- [PROBLEM REQUIREMENTS]
Each line below that contains the word "Prev" must be copied.

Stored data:
------------------------

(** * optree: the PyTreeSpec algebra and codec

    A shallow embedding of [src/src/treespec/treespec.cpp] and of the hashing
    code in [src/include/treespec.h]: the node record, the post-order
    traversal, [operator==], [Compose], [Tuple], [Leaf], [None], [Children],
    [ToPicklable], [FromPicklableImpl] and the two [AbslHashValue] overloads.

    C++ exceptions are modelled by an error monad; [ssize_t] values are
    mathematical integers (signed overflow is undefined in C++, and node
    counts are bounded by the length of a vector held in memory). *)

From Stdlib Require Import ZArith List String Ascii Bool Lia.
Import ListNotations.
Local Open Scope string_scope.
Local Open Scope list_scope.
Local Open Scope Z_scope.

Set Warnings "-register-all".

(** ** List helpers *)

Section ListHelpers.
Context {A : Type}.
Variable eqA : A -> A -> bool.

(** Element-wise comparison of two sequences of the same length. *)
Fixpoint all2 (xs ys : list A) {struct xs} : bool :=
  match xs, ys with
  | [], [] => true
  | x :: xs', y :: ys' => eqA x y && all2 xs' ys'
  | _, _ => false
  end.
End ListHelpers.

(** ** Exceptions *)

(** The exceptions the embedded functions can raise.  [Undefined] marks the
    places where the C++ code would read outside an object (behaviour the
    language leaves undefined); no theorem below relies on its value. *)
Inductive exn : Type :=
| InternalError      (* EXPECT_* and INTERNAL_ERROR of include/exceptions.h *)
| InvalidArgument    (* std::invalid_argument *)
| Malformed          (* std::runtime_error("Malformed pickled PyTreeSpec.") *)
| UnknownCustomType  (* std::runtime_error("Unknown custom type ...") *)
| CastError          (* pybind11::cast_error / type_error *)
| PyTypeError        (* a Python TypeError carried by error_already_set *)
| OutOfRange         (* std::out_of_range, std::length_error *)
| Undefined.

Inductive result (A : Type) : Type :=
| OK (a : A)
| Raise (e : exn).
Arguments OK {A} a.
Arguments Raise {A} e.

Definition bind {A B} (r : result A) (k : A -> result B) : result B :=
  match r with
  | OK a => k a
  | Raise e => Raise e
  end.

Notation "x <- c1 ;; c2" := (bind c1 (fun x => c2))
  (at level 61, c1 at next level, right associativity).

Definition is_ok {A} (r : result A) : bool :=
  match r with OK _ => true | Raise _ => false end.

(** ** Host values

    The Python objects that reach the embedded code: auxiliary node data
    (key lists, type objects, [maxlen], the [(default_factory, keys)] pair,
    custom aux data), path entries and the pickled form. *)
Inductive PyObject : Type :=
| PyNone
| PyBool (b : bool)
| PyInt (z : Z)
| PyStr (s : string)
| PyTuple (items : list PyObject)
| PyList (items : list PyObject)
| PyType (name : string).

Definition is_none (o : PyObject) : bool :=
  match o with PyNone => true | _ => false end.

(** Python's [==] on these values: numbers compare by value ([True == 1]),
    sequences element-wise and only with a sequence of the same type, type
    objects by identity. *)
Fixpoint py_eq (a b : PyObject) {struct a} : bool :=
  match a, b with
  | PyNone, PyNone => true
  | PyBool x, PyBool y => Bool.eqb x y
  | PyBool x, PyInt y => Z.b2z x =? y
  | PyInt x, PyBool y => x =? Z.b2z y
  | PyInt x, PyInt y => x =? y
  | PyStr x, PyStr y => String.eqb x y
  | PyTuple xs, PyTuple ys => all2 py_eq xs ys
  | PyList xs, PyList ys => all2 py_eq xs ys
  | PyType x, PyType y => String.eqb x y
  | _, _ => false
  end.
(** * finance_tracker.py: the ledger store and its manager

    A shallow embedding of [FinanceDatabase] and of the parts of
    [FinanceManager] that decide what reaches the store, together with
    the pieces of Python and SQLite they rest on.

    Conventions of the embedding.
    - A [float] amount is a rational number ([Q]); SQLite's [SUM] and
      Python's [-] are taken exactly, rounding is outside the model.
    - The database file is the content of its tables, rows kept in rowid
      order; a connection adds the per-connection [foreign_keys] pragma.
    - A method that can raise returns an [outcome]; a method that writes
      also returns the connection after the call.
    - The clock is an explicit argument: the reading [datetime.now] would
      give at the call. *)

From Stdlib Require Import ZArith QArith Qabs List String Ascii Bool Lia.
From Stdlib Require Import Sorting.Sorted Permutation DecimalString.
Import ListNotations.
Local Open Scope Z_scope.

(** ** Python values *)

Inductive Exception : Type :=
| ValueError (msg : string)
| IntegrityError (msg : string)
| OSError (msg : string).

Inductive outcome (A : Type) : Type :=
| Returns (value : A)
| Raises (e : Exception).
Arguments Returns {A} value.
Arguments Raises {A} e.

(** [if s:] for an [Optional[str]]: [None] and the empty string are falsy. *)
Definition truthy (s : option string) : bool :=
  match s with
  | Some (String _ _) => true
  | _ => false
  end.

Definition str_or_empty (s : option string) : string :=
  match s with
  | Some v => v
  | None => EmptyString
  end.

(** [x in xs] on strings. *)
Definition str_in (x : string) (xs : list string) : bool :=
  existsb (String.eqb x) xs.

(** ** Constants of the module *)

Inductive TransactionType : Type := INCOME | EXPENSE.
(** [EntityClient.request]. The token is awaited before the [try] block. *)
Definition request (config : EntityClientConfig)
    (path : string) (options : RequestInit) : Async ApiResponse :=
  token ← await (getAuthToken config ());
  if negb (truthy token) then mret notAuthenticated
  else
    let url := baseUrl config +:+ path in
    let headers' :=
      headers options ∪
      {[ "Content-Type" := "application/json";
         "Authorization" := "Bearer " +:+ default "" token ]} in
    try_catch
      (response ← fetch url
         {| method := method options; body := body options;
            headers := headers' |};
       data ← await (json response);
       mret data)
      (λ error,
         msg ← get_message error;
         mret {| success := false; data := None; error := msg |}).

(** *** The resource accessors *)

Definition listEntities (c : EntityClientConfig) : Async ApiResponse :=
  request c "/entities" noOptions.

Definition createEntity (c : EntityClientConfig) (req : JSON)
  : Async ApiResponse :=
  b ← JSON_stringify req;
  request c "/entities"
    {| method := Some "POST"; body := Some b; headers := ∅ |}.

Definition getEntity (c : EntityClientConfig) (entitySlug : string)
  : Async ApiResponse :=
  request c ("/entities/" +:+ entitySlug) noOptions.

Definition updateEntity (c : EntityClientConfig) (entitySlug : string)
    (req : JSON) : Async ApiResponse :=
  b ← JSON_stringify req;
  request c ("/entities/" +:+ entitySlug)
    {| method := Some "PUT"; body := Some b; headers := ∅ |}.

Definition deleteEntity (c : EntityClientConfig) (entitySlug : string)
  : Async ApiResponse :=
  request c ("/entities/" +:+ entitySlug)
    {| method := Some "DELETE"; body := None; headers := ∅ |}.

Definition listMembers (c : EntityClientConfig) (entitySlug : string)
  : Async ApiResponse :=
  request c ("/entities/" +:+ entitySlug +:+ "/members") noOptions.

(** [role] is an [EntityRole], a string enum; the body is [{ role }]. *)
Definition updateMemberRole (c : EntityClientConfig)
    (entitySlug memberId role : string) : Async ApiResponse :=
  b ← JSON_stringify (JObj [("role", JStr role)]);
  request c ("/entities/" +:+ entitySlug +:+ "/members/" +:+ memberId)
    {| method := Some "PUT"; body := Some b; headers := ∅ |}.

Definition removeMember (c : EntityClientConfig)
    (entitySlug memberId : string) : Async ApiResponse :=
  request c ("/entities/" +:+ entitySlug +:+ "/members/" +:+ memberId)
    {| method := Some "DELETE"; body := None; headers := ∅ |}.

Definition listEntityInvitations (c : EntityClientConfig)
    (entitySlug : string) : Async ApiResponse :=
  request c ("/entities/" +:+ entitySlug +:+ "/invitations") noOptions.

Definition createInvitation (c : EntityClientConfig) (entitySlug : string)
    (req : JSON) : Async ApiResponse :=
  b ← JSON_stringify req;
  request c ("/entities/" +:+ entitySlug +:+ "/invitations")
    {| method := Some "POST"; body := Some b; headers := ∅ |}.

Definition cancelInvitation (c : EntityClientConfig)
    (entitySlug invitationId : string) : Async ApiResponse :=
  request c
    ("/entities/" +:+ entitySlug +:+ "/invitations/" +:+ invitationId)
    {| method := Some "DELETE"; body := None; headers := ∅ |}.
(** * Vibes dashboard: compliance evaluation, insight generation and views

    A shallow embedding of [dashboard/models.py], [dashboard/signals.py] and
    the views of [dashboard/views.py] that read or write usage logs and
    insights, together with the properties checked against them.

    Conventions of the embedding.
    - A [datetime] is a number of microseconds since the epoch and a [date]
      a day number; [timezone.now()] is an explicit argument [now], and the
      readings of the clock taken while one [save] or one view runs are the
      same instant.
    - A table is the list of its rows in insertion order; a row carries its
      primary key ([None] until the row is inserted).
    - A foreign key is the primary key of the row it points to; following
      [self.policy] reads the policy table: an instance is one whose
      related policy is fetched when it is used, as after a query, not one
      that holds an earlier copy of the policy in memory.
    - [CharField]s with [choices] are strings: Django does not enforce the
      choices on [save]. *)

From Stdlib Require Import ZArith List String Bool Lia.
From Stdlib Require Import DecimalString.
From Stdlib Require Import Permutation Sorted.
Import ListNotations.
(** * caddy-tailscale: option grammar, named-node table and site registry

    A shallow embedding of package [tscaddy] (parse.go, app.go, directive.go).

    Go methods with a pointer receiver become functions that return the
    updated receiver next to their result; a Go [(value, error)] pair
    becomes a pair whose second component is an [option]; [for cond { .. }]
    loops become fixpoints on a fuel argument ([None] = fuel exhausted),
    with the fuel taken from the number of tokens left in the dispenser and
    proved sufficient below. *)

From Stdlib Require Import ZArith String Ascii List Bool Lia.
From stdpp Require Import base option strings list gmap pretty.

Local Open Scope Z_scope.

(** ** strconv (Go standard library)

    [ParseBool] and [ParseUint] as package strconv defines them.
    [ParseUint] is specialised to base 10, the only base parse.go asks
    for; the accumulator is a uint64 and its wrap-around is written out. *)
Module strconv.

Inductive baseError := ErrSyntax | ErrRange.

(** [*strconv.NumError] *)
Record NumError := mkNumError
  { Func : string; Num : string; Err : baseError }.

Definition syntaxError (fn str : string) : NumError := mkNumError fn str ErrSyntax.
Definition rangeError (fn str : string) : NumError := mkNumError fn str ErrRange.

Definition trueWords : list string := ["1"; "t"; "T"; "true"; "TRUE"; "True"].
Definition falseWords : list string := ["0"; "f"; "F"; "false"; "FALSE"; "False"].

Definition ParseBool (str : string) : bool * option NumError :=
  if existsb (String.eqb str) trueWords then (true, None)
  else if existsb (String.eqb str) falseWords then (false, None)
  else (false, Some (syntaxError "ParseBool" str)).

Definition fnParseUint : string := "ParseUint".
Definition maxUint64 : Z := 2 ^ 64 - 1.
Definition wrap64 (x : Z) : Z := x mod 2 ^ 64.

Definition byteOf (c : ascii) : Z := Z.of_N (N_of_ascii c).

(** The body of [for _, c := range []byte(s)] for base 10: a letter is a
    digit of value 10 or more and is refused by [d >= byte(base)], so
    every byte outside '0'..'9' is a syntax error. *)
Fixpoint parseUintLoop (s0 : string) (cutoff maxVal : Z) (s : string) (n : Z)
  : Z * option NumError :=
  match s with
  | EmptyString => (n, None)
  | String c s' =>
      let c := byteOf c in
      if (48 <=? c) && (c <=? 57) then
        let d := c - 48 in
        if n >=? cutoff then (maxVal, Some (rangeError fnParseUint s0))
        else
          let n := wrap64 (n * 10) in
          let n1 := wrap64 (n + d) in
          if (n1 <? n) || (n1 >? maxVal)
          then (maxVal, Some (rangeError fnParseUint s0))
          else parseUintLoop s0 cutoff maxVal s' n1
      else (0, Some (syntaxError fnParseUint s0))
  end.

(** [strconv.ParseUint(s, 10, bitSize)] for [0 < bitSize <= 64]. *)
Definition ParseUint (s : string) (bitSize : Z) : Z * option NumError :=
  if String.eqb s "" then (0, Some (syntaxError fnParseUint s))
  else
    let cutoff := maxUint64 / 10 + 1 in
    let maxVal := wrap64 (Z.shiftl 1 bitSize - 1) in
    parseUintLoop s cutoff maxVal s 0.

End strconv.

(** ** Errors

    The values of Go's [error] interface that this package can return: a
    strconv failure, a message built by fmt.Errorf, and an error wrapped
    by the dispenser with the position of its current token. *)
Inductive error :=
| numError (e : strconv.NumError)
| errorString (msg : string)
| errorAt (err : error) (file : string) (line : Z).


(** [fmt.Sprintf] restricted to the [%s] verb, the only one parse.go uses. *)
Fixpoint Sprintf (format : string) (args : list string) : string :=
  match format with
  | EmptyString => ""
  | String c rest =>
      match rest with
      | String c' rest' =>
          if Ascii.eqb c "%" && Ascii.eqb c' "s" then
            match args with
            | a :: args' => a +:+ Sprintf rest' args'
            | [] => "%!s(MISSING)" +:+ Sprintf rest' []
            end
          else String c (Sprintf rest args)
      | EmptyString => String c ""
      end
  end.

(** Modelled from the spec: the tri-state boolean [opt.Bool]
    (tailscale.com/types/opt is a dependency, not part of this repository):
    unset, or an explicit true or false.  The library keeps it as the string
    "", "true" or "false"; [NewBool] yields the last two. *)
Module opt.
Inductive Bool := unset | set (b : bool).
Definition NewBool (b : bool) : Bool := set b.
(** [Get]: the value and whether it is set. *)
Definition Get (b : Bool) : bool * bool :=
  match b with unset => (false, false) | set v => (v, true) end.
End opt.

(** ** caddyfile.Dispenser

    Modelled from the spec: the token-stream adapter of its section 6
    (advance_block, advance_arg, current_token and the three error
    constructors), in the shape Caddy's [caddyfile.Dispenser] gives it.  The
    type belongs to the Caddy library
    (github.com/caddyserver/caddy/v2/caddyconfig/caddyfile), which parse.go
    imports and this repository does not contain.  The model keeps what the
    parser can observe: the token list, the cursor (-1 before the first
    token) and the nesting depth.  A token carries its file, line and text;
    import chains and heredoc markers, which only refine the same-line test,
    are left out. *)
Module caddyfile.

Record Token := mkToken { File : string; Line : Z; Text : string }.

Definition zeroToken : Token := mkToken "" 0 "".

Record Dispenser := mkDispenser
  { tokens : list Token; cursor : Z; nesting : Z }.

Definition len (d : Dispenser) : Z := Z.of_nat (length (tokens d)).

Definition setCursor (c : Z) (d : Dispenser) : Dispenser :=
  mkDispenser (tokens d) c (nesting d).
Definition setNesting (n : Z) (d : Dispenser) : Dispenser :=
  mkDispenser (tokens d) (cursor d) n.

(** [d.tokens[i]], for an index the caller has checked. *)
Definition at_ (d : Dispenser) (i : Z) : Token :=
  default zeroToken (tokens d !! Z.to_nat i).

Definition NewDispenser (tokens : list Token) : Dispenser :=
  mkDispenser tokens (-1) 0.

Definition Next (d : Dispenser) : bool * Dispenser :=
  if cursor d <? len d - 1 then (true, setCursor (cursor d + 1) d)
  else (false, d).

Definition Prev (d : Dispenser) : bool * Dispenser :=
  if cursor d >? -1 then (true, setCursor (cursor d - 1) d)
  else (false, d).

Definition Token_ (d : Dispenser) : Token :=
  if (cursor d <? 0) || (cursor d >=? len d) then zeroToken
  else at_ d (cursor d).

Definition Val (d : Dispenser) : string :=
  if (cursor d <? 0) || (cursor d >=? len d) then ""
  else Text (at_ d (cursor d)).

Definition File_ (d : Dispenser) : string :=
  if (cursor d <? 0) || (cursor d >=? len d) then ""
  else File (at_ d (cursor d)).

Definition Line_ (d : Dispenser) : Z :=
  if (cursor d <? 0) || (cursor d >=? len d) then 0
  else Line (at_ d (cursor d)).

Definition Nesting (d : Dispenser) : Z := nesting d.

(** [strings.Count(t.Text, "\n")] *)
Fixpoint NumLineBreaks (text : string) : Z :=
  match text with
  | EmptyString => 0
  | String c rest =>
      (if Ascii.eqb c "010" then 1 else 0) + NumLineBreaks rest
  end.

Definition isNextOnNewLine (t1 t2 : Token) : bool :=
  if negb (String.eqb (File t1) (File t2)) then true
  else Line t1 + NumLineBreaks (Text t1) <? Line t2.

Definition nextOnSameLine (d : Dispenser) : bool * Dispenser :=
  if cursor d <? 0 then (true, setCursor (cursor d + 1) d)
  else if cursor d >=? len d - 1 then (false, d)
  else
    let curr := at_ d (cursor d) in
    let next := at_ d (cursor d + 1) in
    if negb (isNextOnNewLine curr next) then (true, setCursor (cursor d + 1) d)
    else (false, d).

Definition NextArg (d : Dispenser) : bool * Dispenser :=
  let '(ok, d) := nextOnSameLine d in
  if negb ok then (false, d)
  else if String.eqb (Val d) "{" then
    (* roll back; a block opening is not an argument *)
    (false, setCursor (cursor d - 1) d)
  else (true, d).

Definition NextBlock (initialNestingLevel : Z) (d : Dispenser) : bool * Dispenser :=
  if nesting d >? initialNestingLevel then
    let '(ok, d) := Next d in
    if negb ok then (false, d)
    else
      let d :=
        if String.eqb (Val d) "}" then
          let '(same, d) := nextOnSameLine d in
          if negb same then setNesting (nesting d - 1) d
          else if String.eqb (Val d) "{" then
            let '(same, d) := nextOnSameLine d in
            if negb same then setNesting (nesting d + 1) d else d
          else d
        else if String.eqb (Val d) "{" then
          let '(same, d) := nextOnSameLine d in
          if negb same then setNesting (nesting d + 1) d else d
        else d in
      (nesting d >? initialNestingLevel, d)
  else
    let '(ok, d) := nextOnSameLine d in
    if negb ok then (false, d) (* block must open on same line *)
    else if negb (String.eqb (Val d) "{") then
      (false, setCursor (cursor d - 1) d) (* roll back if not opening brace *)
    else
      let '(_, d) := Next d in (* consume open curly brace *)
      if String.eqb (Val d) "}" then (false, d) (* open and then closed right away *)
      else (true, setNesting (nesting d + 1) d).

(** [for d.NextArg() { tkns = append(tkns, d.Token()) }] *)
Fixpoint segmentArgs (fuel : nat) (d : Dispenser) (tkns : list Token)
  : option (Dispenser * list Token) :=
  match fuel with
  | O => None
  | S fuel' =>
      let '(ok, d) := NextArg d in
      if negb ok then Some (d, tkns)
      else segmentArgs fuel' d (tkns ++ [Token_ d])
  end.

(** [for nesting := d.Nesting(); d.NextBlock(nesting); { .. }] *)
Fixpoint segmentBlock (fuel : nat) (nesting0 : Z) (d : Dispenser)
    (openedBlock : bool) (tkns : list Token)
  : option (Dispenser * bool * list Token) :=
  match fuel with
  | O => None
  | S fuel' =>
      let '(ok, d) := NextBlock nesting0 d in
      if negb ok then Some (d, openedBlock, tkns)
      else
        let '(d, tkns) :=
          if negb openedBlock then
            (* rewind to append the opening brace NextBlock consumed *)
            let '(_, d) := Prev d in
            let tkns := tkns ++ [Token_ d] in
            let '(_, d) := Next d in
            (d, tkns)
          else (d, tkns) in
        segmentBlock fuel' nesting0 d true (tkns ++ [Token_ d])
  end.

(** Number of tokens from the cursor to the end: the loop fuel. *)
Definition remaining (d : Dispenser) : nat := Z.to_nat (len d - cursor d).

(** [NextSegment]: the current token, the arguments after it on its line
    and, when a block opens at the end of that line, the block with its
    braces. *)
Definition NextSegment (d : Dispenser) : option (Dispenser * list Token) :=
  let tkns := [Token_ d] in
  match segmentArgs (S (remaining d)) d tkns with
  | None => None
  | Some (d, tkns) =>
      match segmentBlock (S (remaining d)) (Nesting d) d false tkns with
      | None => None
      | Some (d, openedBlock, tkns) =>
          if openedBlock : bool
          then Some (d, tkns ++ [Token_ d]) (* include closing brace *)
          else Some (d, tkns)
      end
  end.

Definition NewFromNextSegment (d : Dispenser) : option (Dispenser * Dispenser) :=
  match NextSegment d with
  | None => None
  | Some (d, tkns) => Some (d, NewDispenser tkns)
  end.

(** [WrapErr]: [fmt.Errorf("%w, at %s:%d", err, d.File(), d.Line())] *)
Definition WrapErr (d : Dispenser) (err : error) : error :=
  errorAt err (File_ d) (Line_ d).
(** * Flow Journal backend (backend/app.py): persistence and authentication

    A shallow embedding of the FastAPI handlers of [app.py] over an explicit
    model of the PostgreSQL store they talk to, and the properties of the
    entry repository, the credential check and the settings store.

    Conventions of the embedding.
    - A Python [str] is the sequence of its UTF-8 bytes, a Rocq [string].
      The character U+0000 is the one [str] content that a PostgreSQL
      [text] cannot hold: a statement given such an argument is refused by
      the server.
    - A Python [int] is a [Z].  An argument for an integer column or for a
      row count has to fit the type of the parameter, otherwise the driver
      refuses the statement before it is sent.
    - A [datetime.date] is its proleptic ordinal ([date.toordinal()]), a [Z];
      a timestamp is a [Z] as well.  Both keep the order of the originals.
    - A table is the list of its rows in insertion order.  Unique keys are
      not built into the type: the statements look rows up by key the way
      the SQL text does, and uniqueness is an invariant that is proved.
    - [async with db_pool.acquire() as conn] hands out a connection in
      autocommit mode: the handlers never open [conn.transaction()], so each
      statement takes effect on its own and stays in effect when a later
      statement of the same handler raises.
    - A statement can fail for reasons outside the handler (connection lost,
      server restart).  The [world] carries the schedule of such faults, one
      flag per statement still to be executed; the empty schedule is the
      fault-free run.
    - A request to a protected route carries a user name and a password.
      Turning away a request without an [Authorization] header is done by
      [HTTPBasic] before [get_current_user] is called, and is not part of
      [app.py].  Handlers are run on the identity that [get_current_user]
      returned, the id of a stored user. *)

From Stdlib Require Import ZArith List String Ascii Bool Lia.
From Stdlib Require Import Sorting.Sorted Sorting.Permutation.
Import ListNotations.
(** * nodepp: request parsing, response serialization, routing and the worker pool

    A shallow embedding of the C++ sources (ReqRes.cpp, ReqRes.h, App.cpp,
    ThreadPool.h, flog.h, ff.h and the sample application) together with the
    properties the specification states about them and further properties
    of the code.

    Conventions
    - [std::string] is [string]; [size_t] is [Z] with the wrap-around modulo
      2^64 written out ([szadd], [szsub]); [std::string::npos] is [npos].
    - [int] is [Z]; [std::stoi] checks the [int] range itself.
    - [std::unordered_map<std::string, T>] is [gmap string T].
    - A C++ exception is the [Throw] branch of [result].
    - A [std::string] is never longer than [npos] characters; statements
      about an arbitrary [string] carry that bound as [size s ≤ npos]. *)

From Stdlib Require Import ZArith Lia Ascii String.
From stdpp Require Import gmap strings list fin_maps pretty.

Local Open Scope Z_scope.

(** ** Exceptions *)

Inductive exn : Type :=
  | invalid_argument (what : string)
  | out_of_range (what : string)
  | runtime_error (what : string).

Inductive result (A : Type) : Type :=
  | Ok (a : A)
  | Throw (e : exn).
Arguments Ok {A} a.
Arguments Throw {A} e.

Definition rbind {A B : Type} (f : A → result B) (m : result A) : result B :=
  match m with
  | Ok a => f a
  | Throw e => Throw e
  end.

------------------------

- [OUTPUT]
Definition Prev (d : Dispenser) : bool * Dispenser :=
            let '(_, d) := Prev d in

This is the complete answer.